17th Edition

[ 10 Church Bulletin Goof Ups ]


58 Actual Newspaper Headlines

1. Something went wrong in jet crash, expert says.

2. Police begin campaign to run down jaywalkers.

3. Safety experts say school bus passengers should be belted.

4. Drunk gets nine months in violin case.

5. Survivor of Siamese twins joins parents.

6. Farmer bill dies in house.

7. Iraqi head seeks arms.

8. Is there a ring of debris around Uranus?

9. Stud tires out.

10. Prostitutes appeal to Pope.

11. Panda mating fails; Veterinarian takes over.

12. Soviet virgin lands short of goal again.

13. British left waffles on Falkland Islands.

14. Lung cancer in women mushrooms.

15. Eye drops off shelf.

16. Teacher strikes idle kids.

17. Reagan wins on budget, but more lies ahead.

18. Squad helps dog bite victim.

19. Shot off woman's leg helps Nicklaus to 66.

20. Enraged cow injures farmer with Ax.

21. Plane too close to ground, crash probe told.

22. Miners refuse to work after death.

23. Juvenile court to try shooting defendant.

24. Stolen paintings found by tree.

25. Two Soviet ships collide, one dies.

26. Two sisters reunited after 18 years at checkout counter.

27. Killer sentenced to die for second time in 10 years.

28. Never withhold herpes infection from loved one.

29. Drunken drivers paid $1,000 in '84.

30. War dims hope for peace.

31. If strike isn't settled quickly, it may last a while.

32. Cold wave linked to temperatures.

33. Enfields couple slain; police suspect homicide.

34. Red tape holds up new bridge.

35. Deer kill 17,000.

36. Typhoon rips through cemetery; Hundreds dead.

37. Man struck by lightening faces battery charge.

38. New study of obesity looks for larger test group.

39. Astronaut takes blame for gas in spacecraft.

40. Kids make nutritious snacks.

41. Chef throws his heart into helping feed needy.

42. Arson suspect is held in Massachusetts fire.

43. British union finds dwarfs in short supply.

44. Ban on soliciting dead in Trotwood.

45. Lansing residents can drop off trees.

46. Local high school dropouts cut in half.

47. New vaccine may contain rabies.

48. Man minus ears waives hearing.

49. Deaf college opens doors to hearing.

50. Air head fired.

51. Steals clock, faces time.

52. Prosecutor releases probe into under-sheriff.

53. Old school pillars are replaced by alumni.

54. Bank drive-in window blocked by board.
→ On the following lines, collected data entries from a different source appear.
(* ===== verification/WorkerContracts.v ===== *)
(** * The worker's reading of a trusted manifest

    The policy readers of [client/python/execution_worker/worker.py]: the inherited
    environment keys, the result contract of a step and the evidence limits of a run,
    taken from the manifest the worker resolved.  The theorems connect the server's
    profiles, the compiled manifest and the worker's parsers. *)

From S2P Require Import Prelude Text Json TextPolicy Enums Catalog Evidence Floats JsonCodec Documents Fingerprints Registry Checks Profiles ProfileProofs Parsers.

(** [_allowed_inherited_environment_keys] *)
Definition allowed_inherited_environment_keys (m : TrustedManifest) : list string :=
  match obj_get "allowed_inherited_keys" (tm_environment_policy m) with
  | Some v => default [] (string_list v)
  | None => []
  end.

(** One entry of the contract's steps: its identifier and its contract *)
Definition contract_step (item : Json) : Result string (string * list (string * Json)) :=
  match item with
  | JObj fields =>
      _ ← reject_if (negb (has_exactly fields ["id"; "result_contract"]))
            "trusted manifest result contract step is invalid";
      match member "id" fields, member "result_contract" fields with
      | JStr id, JObj contract => Ok (id, contract)
      | _, _ => Err "trusted manifest result contract step is invalid"
      end
  | _ => Err "trusted manifest result contract step is invalid"
  end.

(** [_step_result_contract] *)
Definition step_result_contract (m : TrustedManifest) (step_id : string)
    : Result string (option (list (string * Json))) :=
  match tm_result_contract m with
  | None => Ok None
  | Some contract =>
      match obj_get "steps" contract with
      | Some (JList steps) =>
          items ← map_result contract_step steps;
          let matches := filter (fun item => item.1 = step_id) items in
          _ ← reject_if (1 <? Z.of_nat (length matches))
                "trusted manifest result contract step is ambiguous";
          Ok (snd <$> head matches)
      | _ => Err "trusted manifest result contract steps are invalid"
      end
  end.

Record EvidenceLimits := {
  el_maximum_artifact_count : Z;
  el_maximum_artifact_bytes : Z;
  el_maximum_total_bytes : Z;
}.

(** The limits of [WorkerConfig] *)
Record WorkerLimits := {
  cfg_evidence_retention_days : Z;
  cfg_maximum_artifact_count : Z;
  cfg_maximum_artifact_bytes : Z;
  cfg_maximum_total_evidence_bytes : Z;
}.

Definition LIMIT_KEYS : list string :=
  ["maximum_artifact_bytes"; "maximum_artifact_count"; "maximum_total_artifact_bytes"; "retention_days"].

(** [_profile_evidence_policy] *)
Definition profile_evidence_policy (config : WorkerLimits) (m : TrustedManifest)
    : Result string (Z * EvidenceLimits) :=
  match tm_result_contract m with
  | None =>
      Ok (cfg_evidence_retention_days config,
          {| el_maximum_artifact_count := cfg_maximum_artifact_count config;
             el_maximum_artifact_bytes := cfg_maximum_artifact_bytes config;
             el_maximum_total_bytes := cfg_maximum_total_evidence_bytes config |})
  | Some contract =>
      _ ← reject_if (negb (has_exactly contract ["resource_limits"; "schema_version"; "steps"]))
            "trusted manifest result contract is invalid";
      match obj_get "resource_limits" contract with
      | Some (JObj limits) =>
          _ ← reject_if (negb (has_exactly limits LIMIT_KEYS)) "trusted manifest resource limits are invalid";
          _ ← reject_if (existsb (fun kv => match kv.2 with JInt z => z <? 1 | _ => true end) limits)
                "trusted manifest resource limit is invalid";
          let value k := as_int (member k limits) in
          _ ← reject_if (value "maximum_total_artifact_bytes" <? value "maximum_artifact_bytes")
                "trusted manifest total evidence limit is invalid";
          Ok (Z.min (cfg_evidence_retention_days config) (value "retention_days"),
              {| el_maximum_artifact_count :=
                   Z.min (cfg_maximum_artifact_count config) (value "maximum_artifact_count");
                 el_maximum_artifact_bytes :=
                   Z.min (cfg_maximum_artifact_bytes config) (value "maximum_artifact_bytes");
                 el_maximum_total_bytes :=
                   Z.min (cfg_maximum_total_evidence_bytes config) (value "maximum_total_artifact_bytes") |})
      | _ => Err "trusted manifest resource limits are invalid"
      end
  end.

(** ** Contracts of compiled manifests *)

Definition contract_object (c : ResultContract) : list (string * Json) :=
  match contract_payload c with JObj fields => fields | _ => [] end.

(** The steps of a profile that have a contract, as the worker reads them. *)
Definition contracts_of (l : list WorkloadStep) : list (string * list (string * Json)) :=
  omap (fun s => (fun c => (ws_id s, contract_object c)) <$> ws_result_contract s) l.

Lemma contract_steps_read p :
  map_result contract_step (contract_steps p) = Ok (contracts_of (wp_steps p)).
Proof.
  unfold contract_steps, contracts_of. induction (wp_steps p) as [|s l IH]; [done|].
  cbn [omap list_omap]. destruct (ws_result_contract s) as [c|]; cbn [fmap option_fmap option_map];
    [|exact IH]. cbn [map_result]. change (contract_step _) with (Ok (E := string) (ws_id s, contract_object c)).
  cbn [mbind Result_bind]. by rewrite IH.
Qed.

Lemma contracts_of_cons s l :
  contracts_of (s :: l) =
  match ws_result_contract s with
  | Some c => (ws_id s, contract_object c) :: contracts_of l
  | None => contracts_of l
  end.
Proof. unfold contracts_of. cbn. by destruct (ws_result_contract s). Qed.

Lemma contracts_of_other l id :
  id ∉ map ws_id l -> filter (fun item => item.1 = id) (contracts_of l) = [].
Proof.
  induction l as [|s l IH]; [done|]. cbn [map]. rewrite not_elem_of_cons, contracts_of_cons. intros [Hs Hl].
  destruct (ws_result_contract s); [rewrite filter_cons_False by (cbn; congruence)|]; auto.
Qed.

Lemma contracts_of_id l s :
  NoDup (map ws_id l) -> s ∈ l ->
  filter (fun item => item.1 = ws_id s) (contracts_of l) =
  match ws_result_contract s with Some c => [(ws_id s, contract_object c)] | None => [] end.
Proof.
  induction l as [|s' l IH]; intros Hnd Hin; [by apply not_elem_of_nil in Hin|].
  cbn [map] in Hnd. apply NoDup_cons in Hnd as [Hnot Hnd]. rewrite contracts_of_cons.
  apply elem_of_cons in Hin as [->|Hin].
  - destruct (ws_result_contract s');
      [rewrite filter_cons_True by done; f_equal|]; by apply contracts_of_other.
  - assert (ws_id s' <> ws_id s) by (intros Heq; apply Hnot; rewrite Heq; by apply list_elem_of_fmap_2).
    destruct (ws_result_contract s'); [rewrite filter_cons_False by done|]; auto.
Qed.

(** What the worker asks of a contract beyond what the profile was checked for. *)
Definition attainable (c : ResultContract) : bool :=
  opt_all (fun n => n <=? rc_maximum_parsed_records c) (rc_minimum_test_count c).

Lemma string_list_strings l : string_list (strings_json l) = Some l.
Proof.
  unfold string_list, strings_json. apply mapM_Some_2. by induction l; constructor.
Qed.

Lemma int_in_option lo hi o : optional_int_in lo hi (json_opt JInt o) = opt_all (int_between lo hi) o.
Proof. by destruct o. Qed.

Lemma json_opt_null {A} (f : A -> Json) o : (forall a, is_null (f a) = false) ->
  is_null (json_opt f o) = negb (isSome o).
Proof. destruct o; cbn; auto. Qed.

Lemma reject_pass {E A} (b : bool) (e : E) (k : unit -> Result E A) :
  b = false -> (reject_if b e ≫= k) = k tt.
Proof. by intros ->. Qed.

Lemma contract_source_accepted c kind :
  validate_parser_rules c = Ok tt -> rc_parser_kind c = Some kind ->
  check_source (contract_object c) kind = Ok tt.
Proof.
  unfold validate_parser_rules. intros H Hk. rewrite Hk in H. inv_ok H. unfold check_source.
  change (member "source" (contract_object c)) with (JStr (rc_source c)).
  change (member "source_path" (contract_object c)) with (json_opt JStr (rc_source_path c)).
  destruct (bool_decide (kind = "quality-summary-v1")).
  - inv_ok Hok. by rewrite Hb, Hok.
  - inv_ok Hok. by rewrite Hb, Hok.
Qed.

Lemma contract_bounds_accepted c :
  validate_numeric_limits c = Ok tt ->
  int_in 1 MAX_QUALITY_COVERAGE_BYTES (JInt (rc_maximum_parsed_bytes c)) = true /\
  int_in 1 MAX_PARSED_RECORDS (JInt (rc_maximum_parsed_records c)) = true /\
  opt_all (int_between 0 MAX_COVERAGE_PERCENT) (rc_minimum_coverage_percent c) = true /\
  opt_all (int_between 0 (rc_maximum_parsed_records c)) (rc_minimum_test_count c) = attainable c.
Proof.
  unfold validate_numeric_limits. intros H. inv_ok H. repeat split; try done.
  unfold attainable. destruct (rc_minimum_test_count c) as [n|]; [|done]. cbn in *.
  apply int_between_iff in Hok0. unfold int_between.
  by replace (0 <=? n) with true by (symmetry; apply Z.leb_le; lia).
Qed.

Lemma contract_fields_same kind : contract_fields kind = result_fields_by_parser kind.
Proof.
  unfold contract_fields, result_fields_by_parser. cbn [obj_get].
  repeat case_bool_decide; subst; first [done | discriminate].
Qed.

Lemma not_none {A} `{EqDecision A} (o : option A) : negb (bool_decide (o = None)) = negb (negb (isSome o)).
Proof. by destruct o. Qed.

(** The worker accepts the contract of a constructed step exactly when the step can
    report as many tests as it demands. *)
Lemma contract_accepted c kind :
  check_contract c = Ok tt -> rc_parser_kind c = Some kind ->
  is_ok (check_result_contract (contract_object c) kind) = attainable c.
Proof.
  unfold check_contract. intros H Hk. inv_ok H. apply contract_bounds_accepted in Hok0 as (Hb & Hr & Hc & Ht).
  unfold check_result_contract. rewrite contract_source_accepted by done.
  unfold validate_parser_rules in H. rewrite Hk in H. inv_ok H.
  set (f := contract_object c).
  change (member "parser_kind" f) with (json_opt JStr (rc_parser_kind c)). rewrite Hk.
  change (member "maximum_parsed_bytes" f) with (JInt (rc_maximum_parsed_bytes c)).
  change (member "maximum_parsed_records" f) with (JInt (rc_maximum_parsed_records c)).
  change (member "minimum_coverage_percent" f) with (json_opt JInt (rc_minimum_coverage_percent c)).
  change (member "minimum_test_count" f) with (json_opt JInt (rc_minimum_test_count c)).
  change (member "required_summary_fields" f) with (strings_json (rc_required_summary_fields c)).
  change (member "failure_conditions" f) with (strings_json (rc_failure_conditions c)).
  rewrite (reject_pass (negb (has_exactly f _))) by done.
  rewrite (reject_pass (negb (py_eq _ _))) by (cbn; by rewrite String.eqb_refl).
  cbn [mbind Result_bind]. rewrite Hb, Hr, !int_in_option, Hc, !json_opt_null by done.
  cbn [as_int negb orb]. rewrite Ht. destruct (attainable c); [|done]. cbn [negb].
  unfold check_names. rewrite !string_list_strings. cbn [isSome negb].
  rewrite not_none in Hok5, H. rewrite contract_fields_same.
  change (contract_failures kind) with (result_failures_by_parser kind).
  rewrite Hok2, Hok3, Hok5, H. done.
Qed.

(** The server and the worker agree on contracts: for every step of a constructed
    profile, the worker finds in the compiled manifest exactly the contract the step
    declares, and accepts it exactly when its test minimum is within its record bound. *)
Theorem worker_reads_contract p m s :
  construct_profile p = Ok tt -> compile_manifest p = Ok m -> s ∈ wp_steps p ->
  step_result_contract m (ws_id s) = Ok (contract_object <$> ws_result_contract s) /\
  forall c kind, ws_result_contract s = Some c -> rc_parser_kind c = Some kind ->
    is_ok (check_result_contract (contract_object c) kind) = attainable c.
Proof.
  intros Hc Hm Hs. apply compile_manifest_iff in Hm as [_ (network & _ & ->)]; [|done].
  unfold construct_profile, check_profile, check_tables in Hc. inv_ok Hc. split.
  - unfold step_result_contract. cbn [compiled profile_manifest tm_result_contract].
    change (obj_get "steps" (profile_result_contract p)) with (Some (JList (contract_steps p))).
    cbv iota. rewrite contract_steps_read. cbn [mbind Result_bind]. rewrite contracts_of_id by done.
    by destruct (ws_result_contract s).
  - intros c kind Hsc Hk. apply contract_accepted; [|done].
    match goal with H : Forall (fun x => construct_step x = Ok ()) _ |- _ =>
      rewrite Forall_forall in H; specialize (H s Hs) as Hstep end.
    unfold construct_step in Hstep. rewrite Hsc in Hstep. inv_ok Hstep. done.
Qed.

(** Evidence limits only get stricter: for a compiled profile the worker keeps no
    more artifacts, bytes or days than either its configuration or the profile allows. *)
Theorem evidence_policy_stricter p m config :
  construct_profile p = Ok tt -> compile_manifest p = Ok m ->
  exists days limits, profile_evidence_policy config m = Ok (days, limits) /\
    days = Z.min (cfg_evidence_retention_days config) (rl_retention_days (wp_resource_limits p)) /\
    el_maximum_artifact_count limits =
      Z.min (cfg_maximum_artifact_count config) (rl_maximum_artifact_count (wp_resource_limits p)) /\
    el_maximum_artifact_bytes limits =
      Z.min (cfg_maximum_artifact_bytes config) (rl_maximum_artifact_bytes (wp_resource_limits p)) /\
    el_maximum_total_bytes limits =
      Z.min (cfg_maximum_total_evidence_bytes config)
        (rl_maximum_total_artifact_bytes (wp_resource_limits p)).
Proof.
  intros Hc Hm. apply compile_manifest_iff in Hm as [_ (network & _ & ->)]; [|done].
  unfold construct_profile in Hc. apply result_bind_ok in Hc as ([] & Hl & _).
  unfold check_limits in Hl. inv_ok Hl. rewrite int_between_iff in *.
  unfold profile_evidence_policy. cbn [compiled profile_manifest tm_result_contract].
  set (l := wp_resource_limits p) in *.
  change (obj_get "resource_limits" (profile_result_contract p)) with (Some (limits_payload l)).
  cbn [limits_payload]. rewrite (reject_pass (negb (has_exactly (profile_result_contract p) _))) by done.
  rewrite (reject_pass (negb (has_exactly _ LIMIT_KEYS))) by done.
  rewrite reject_pass; [rewrite reject_pass|].
  - eexists _, _. split; [reflexivity|]. done.
  - apply Z.ltb_ge. exact (proj1 Hok1).
  - apply existsb_false. repeat constructor; cbn; apply Z.ltb_ge; lia.
Qed.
55. Hospitals are sued by 7 foot doctors.

56. Some pieces of Rock Hudson sold at auction.

57. Sex education delayed, teachers request training.

58. Include your children when baking cookies.


10 Church Bulletin Goof Ups

1. Don't let worry kill you, let the church help.

2. Remember in prayer the many who are sick of our church and community.

3. For those of you who have children and don't know it, we have a nursery downstairs.

4. The rosebud on the altar this morning is to announce the birth of David Belzar, the sin of Mr. and Mrs. Julius Belzar.

5. Tuesday at 4:00 pm there will be an ice cream social. All ladies giving milk will please come early.

6. Wednesday the ladies liturgy will meet. Mrs. Johnson will sing "Put Me in My Little Bed" accompanied by the pastor.

7. Thursday at 5 pm, there will be a meeting of the Little Mothers Club. All ladies wishing to be Little Mothers will meet with the Pastor in his study.

8. This being Easter Sunday, we will ask Mrs. Lewis to come to forward and lay an egg on the altar.

9. Next Sunday a special collection will be taken to defray the cost of the new carpet. All those wishing to do something on the new carpet come forward and do so.

10. The ladies of the church have cast off clothing of every kind. They can be seen in the church basement Saturday.